#### What this task involves
In the records, each line holding "Hsplit" must be reported.

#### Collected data
*** Begin section ***

(** X10 (sign symmetry of the generic form).  Two generic contracts
    constructed from the same arguments but the position have opposite
    payoffs on every input: the same exception, [None] twice, or two
    numbers of which the short one is the negation of the long one. *)
Theorem generic_sign_symmetry
    contract und dtype (K exp B : float) updown inout g_short g_long (x : price_input) :
  GenericContract.__init__ contract und dtype SHORT K exp B updown inout = Return g_short ->
  GenericContract.__init__ contract und dtype LONG K exp B updown inout = Return g_long ->
  opposite (GenericContract.payoff g_short x) (GenericContract.payoff g_long x).
Proof.
  intros HS HL.
  assert (Hs : g_short = {| base := Contract.__init__ und dtype SHORT K exp
                                      Contract.num_mon_default contract;
                            _barrier := B; _updown := updown; _inout := inout |}).
  { destruct dtype, updown as [[|]|], inout as [[|]|]; inv_return HS; reflexivity. }
  assert (Hl : g_long = {| base := Contract.__init__ und dtype LONG K exp
                                     Contract.num_mon_default contract;
                           _barrier := B; _updown := updown; _inout := inout |}).
  { destruct dtype, updown as [[|]|], inout as [[|]|]; inv_return HL; reflexivity. }
  subst. clear HS HL.
  unfold GenericContract.payoff, GenericContract.is_breached, opposite.
  cbn [_contract _derivative_type Contract.__init__ base _updown _inout _barrier _strike ls
       LongShort_eqb].
  destruct contract, dtype; try destruct x as [s | xs];
    cbn [sub_strike strike_sub bind iterate]; auto;
    try apply py_same_short_long;
    try (destruct (statistics.mean _) as [m | e]; cbn [bind]; auto;
         apply py_same_short_long);
    try (destruct (eq_str name_of_UpDown updown "UP"); cbn [bind iterate]; auto;
         destruct (last_item _) as [p | e]; cbn [bind]; auto;
         destruct inout as [[|]|]; cbn [eq_str name_of_InOut String.eqb Ascii.eqb Bool.eqb];
         match goal with
         | |- context [any ?l] => destruct (any l)
         | _ => idtac
         end; cbn [int_of_bool Z.mul Z.add Z.sub Z.opp Pos.mul Z.pos_sub];
         first [apply py_same_short_long | apply py_mul_zero_neg]).
Qed.

(** The generic European call of [main], short and long, on the price 2.5. *)
Lemma generic_sign_symmetry_witness :
  opposite
    (GenericContract.payoff
       {| base := Contract.__init__ "OTP" CALL SHORT 1 2 1 EUROPEANOPTION;
          _barrier := infinity; _updown := None; _inout := None |} (Scalar 2.5))
    (GenericContract.payoff generic2 (Scalar 2.5)).
Proof.
  apply (generic_sign_symmetry EUROPEANOPTION "OTP" CALL 1 2 infinity None None);
    reflexivity.
Defined.

(** X11 (American as European).  An American option pays what the
    European option with the same arguments pays, on every input, and so
    do their generic forms. *)
Theorem american_pays_as_european
    und dtype longshort (K exp : float) am eu (x : price_input) :
  AmericanContract.__init__ und dtype longshort K exp = Return am ->
  EuropeanContract.__init__ und dtype longshort K exp = Return eu ->
  AmericanContract.payoff am x = EuropeanContract.payoff eu x
  /\ forall ga ge,
      to_generic (American am) = Return ga ->
      to_generic (European eu) = Return ge ->
      GenericContract.payoff ga x = GenericContract.payoff ge x.
Proof.
  intros Ha He.
  destruct dtype; inv_return Ha; inv_return He;
    (split; [reflexivity |]); intros ga ge Hga Hge; inv_return Hga; inv_return Hge;
    reflexivity.
Qed.

(** The American and the European call of [main] on the price 2.5. *)
Lemma american_pays_as_european_witness :
  AmericanContract.payoff (Contract.__init__ "Tesla" CALL LONG 1 2 1 AMERICANOPTION)
    (Scalar 2.5)
  = EuropeanContract.payoff (Contract.__init__ "Tesla" CALL LONG 1 2 1 EUROPEANOPTION)
      (Scalar 2.5).
Proof.
  apply (american_pays_as_european "Tesla" CALL LONG 1 2); reflexivity.
Defined.

(** X13 (volatility under bumps).  Bumping the rate changes the
    volatility of neither model.  Bumping the spot leaves the flat model's
    lookup at the caller's (strike, expiry) and moves the Black-Scholes
    model's lookup to (spot + bump, 1.0). *)
Theorem get_vol_under_bumps (self : MarketModel.attrs) (bump_size strike expiry : float) :
  BSVolModel.get_vol (MarketModel.bump_rate self bump_size) strike expiry
  = BSVolModel.get_vol self strike expiry
  /\ FlatVolModel.get_vol (MarketModel.bump_rate self bump_size) strike expiry
     = FlatVolModel.get_vol self strike expiry
  /\ FlatVolModel.get_vol (MarketModel.bump_spot self bump_size) strike expiry
     = FlatVolModel.get_vol self strike expiry
  /\ BSVolModel.get_vol (MarketModel.bump_spot self bump_size) strike expiry
     = (a <- market_data.get_vol (MarketModel.volgrid self)
               [((MarketModel.spot self + bump_size)%float, 1%float)] ;;
        first_item a)
  /\ FlatVolModel.get_vol self strike expiry
     = (a <- market_data.get_vol (MarketModel.volgrid self) [(strike, expiry)] ;;
        first_item a).
Proof.
  repeat split.
  unfold BSVolModel.get_vol. cbv zeta.
  cbn [MarketModel.bump_spot MarketModel.spot MarketModel.volgrid].
  now rewrite mul_1_l.
Qed.

(* ================================================================== *)
(** * The mean of a path *)
(* ================================================================== *)

(** ** Order of the data *)

Lemma fold_left_permutation {A B : Type} (g : A -> B -> A) (P : A -> Prop) (Q : B -> Prop) :
  (forall a x, P a -> Q x -> P (g a x)) ->
  (forall a x y, P a -> Q x -> Q y -> g (g a x) y = g (g a y) x) ->
  forall l l', Permutation l l' -> Forall Q l ->
  forall a, P a -> fold_left g l a = fold_left g l' a.
Proof.
  intros Hstep Hcomm l l' Hperm.
  induction Hperm as [| x l l' Hperm IH | x y l | l l' l'' H1 IH1 H2 IH2];
    intros HQ a Ha.
  - reflexivity.
  - cbn. apply Forall_cons_iff in HQ as [Hx HQ]. apply IH; auto.
  - cbn. apply Forall_cons_iff in HQ as [Hy HQ]. apply Forall_cons_iff in HQ as [Hx HQ].
    now rewrite Hcomm.
  - rewrite IH1 by assumption. apply IH2; [| assumption].
    eapply Permutation_Forall; eassumption.
Qed.

Lemma filter_permutation {A : Type} (f : A -> bool) (l l' : list A) :
  Permutation l l' -> Permutation (filter f l) (filter f l').
Proof.
  induction 1 as [| x l l' Hperm IH | x y l | l l' l'' H1 IH1 H2 IH2]; cbn.
  - constructor.
  - destruct (f x); [constructor |]; assumption.
  - destruct (f x), (f y); try constructor; apply Permutation_refl.
  - eapply Permutation_trans; eassumption.
Qed.

Lemma dyadic_add_right_comm (a x y : Z * Z) :
  statistics.dyadic_add (statistics.dyadic_add a x) y
  = statistics.dyadic_add (statistics.dyadic_add a y) x.
Proof.
  destruct a as [a ea], x as [x ex], y as [y ey].
  unfold statistics.dyadic_add. cbn [fst snd].
  set (e := Z.min (Z.min ea ex) ey).
  replace (Z.min (Z.min ea ey) ex) with e by (unfold e; lia).
  f_equal.
  assert (Hsplit : forall u eu e1, e <= e1 -> e1 <= eu ->
            u * 2 ^ (eu - e1) * 2 ^ (e1 - e) = u * 2 ^ (eu - e)).
  { intros u eu e1 H1 H2. rewrite <- Z.mul_assoc, <- Z.pow_add_r by lia.
    do 2 f_equal. lia. }
  rewrite !Z.mul_add_distr_r.
  rewrite !Hsplit by (unfold e; lia).
  lia.
Qed.

Section NonFinite.
Local Open Scope float_scope.

Lemma not_finite_spec (x : float) :
  not_finite x -> (exists s, Prim2SF x = S754_infinity s) \/ Prim2SF x = S754_nan.
Proof.
  unfold not_finite, is_finite. rewrite is_nan_spec, is_infinity_spec.
  destruct (Prim2SF x) as [s|s| |s m e]; cbn; try discriminate; eauto.
Qed.

Lemma add_special (a x : float) : special a -> not_finite x -> special (a + x).
Proof.
  unfold special. intros Ha Hx. rewrite add_spec.
  destruct (not_finite_spec x Hx) as [[sx ->] | ->];
    destruct (Prim2SF a) as [s|s| |s m e]; try destruct s; try destruct sx;
    cbn; auto; contradiction.
Qed.

Lemma add_special_right_comm (a x y : float) :
  special a -> not_finite x -> not_finite y -> a + x + y = a + y + x.
Proof.
  unfold special. intros Ha Hx Hy. apply Prim2SF_inj. rewrite !add_spec.
  destruct (not_finite_spec x Hx) as [[sx ->] | ->];
    destruct (not_finite_spec y Hy) as [[sy ->] | ->];
    destruct (Prim2SF a) as [s|s| |s m e]; try contradiction;
    try destruct s; try destruct sx; try destruct sy; try contradiction; reflexivity.
Qed.
End NonFinite.

(** [mean] does not depend on the order of the data. *)
Lemma mean_permutation (xs ys : list float) :
  Permutation xs ys -> statistics.mean (Series xs) = statistics.mean (Series ys).
Proof.
  intros Hperm. unfold statistics.mean. cbn [iterate bind].
  pose proof (Permutation_length Hperm) as Hlen.
  pose proof (filter_permutation (fun x => negb (is_finite x)) xs ys Hperm) as Hf.
  assert (Hsum : statistics.exact_sum xs = statistics.exact_sum ys).
  { unfold statistics.exact_sum.
    apply (fold_left_permutation _ (fun _ => True) (fun _ => True)); auto.
    - intros a x y _ _ _. apply dyadic_add_right_comm.
    - apply Forall_forall. auto. }
  destruct xs as [| x xs'], ys as [| y ys']; try discriminate Hlen; [reflexivity |].
  rewrite Hlen, Hsum.
  set (fx := filter _ (x :: xs')) in *. set (fy := filter _ (y :: ys')) in *.
  assert (Hnf : Forall not_finite fx).
  { apply Forall_forall. intros z Hz. apply filter_In in Hz as [_ Hz].
    unfold not_finite. now destruct (is_finite z). }
  assert (Hfold : fold_left PrimFloat.add fx 0%float = fold_left PrimFloat.add fy 0%float).
  { apply (fold_left_permutation _ special not_finite); auto.
    - apply add_special.
    - apply add_special_right_comm.
    - exact I. }
  destruct fx as [| zx fx'], fy as [| zy fy'].
  - reflexivity.
  - apply Permutation_length in Hf. discriminate Hf.
  - apply Permutation_length in Hf. discriminate Hf.
  - now rewrite Hfold.
Qed.

(** ** Exact division of a multiple of a float *)

Lemma iter_pos_eq {A : Type} (f : A -> A) (p : positive) (x : A) :
  iter_pos f p x = Pos.iter f x p.
Proof.
  revert x. induction p as [p IH | p IH |]; intros x; cbn [iter_pos Pos.iter].
  - rewrite !IH, !Pos.iter_swap. reflexivity.
  - rewrite !IH. reflexivity.
  - reflexivity.
Qed.

Lemma digits2_shift_pos (p m : positive) :
  digits2_pos (shift_pos p m) = (digits2_pos m + p)%positive.
Proof.
  unfold shift_pos. induction p as [| p IH] using Pos.peano_ind.
  - cbn. lia.
  - rewrite Pos.iter_succ. cbn [digits2_pos]. rewrite IH. lia.
Qed.

Lemma shr_shift_pos (p m : positive) :
  iter_pos shr_1 p {| shr_m := Z.pos (shift_pos p m); shr_r := false; shr_s := false |}
  = {| shr_m := Z.pos m; shr_r := false; shr_s := false |}.
Proof.
  rewrite iter_pos_eq. unfold shift_pos.
  induction p as [| p IH] using Pos.peano_ind.
  - reflexivity.
  - rewrite Pos.iter_succ_r, Pos.iter_succ. cbn [shr_1 orb]. exact IH.
Qed.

*** End section ***

#### Answer section
  assert (Hsplit : forall u eu e1, e <= e1 -> e1 <= eu ->
  rewrite !Hsplit by (unfold e; lia).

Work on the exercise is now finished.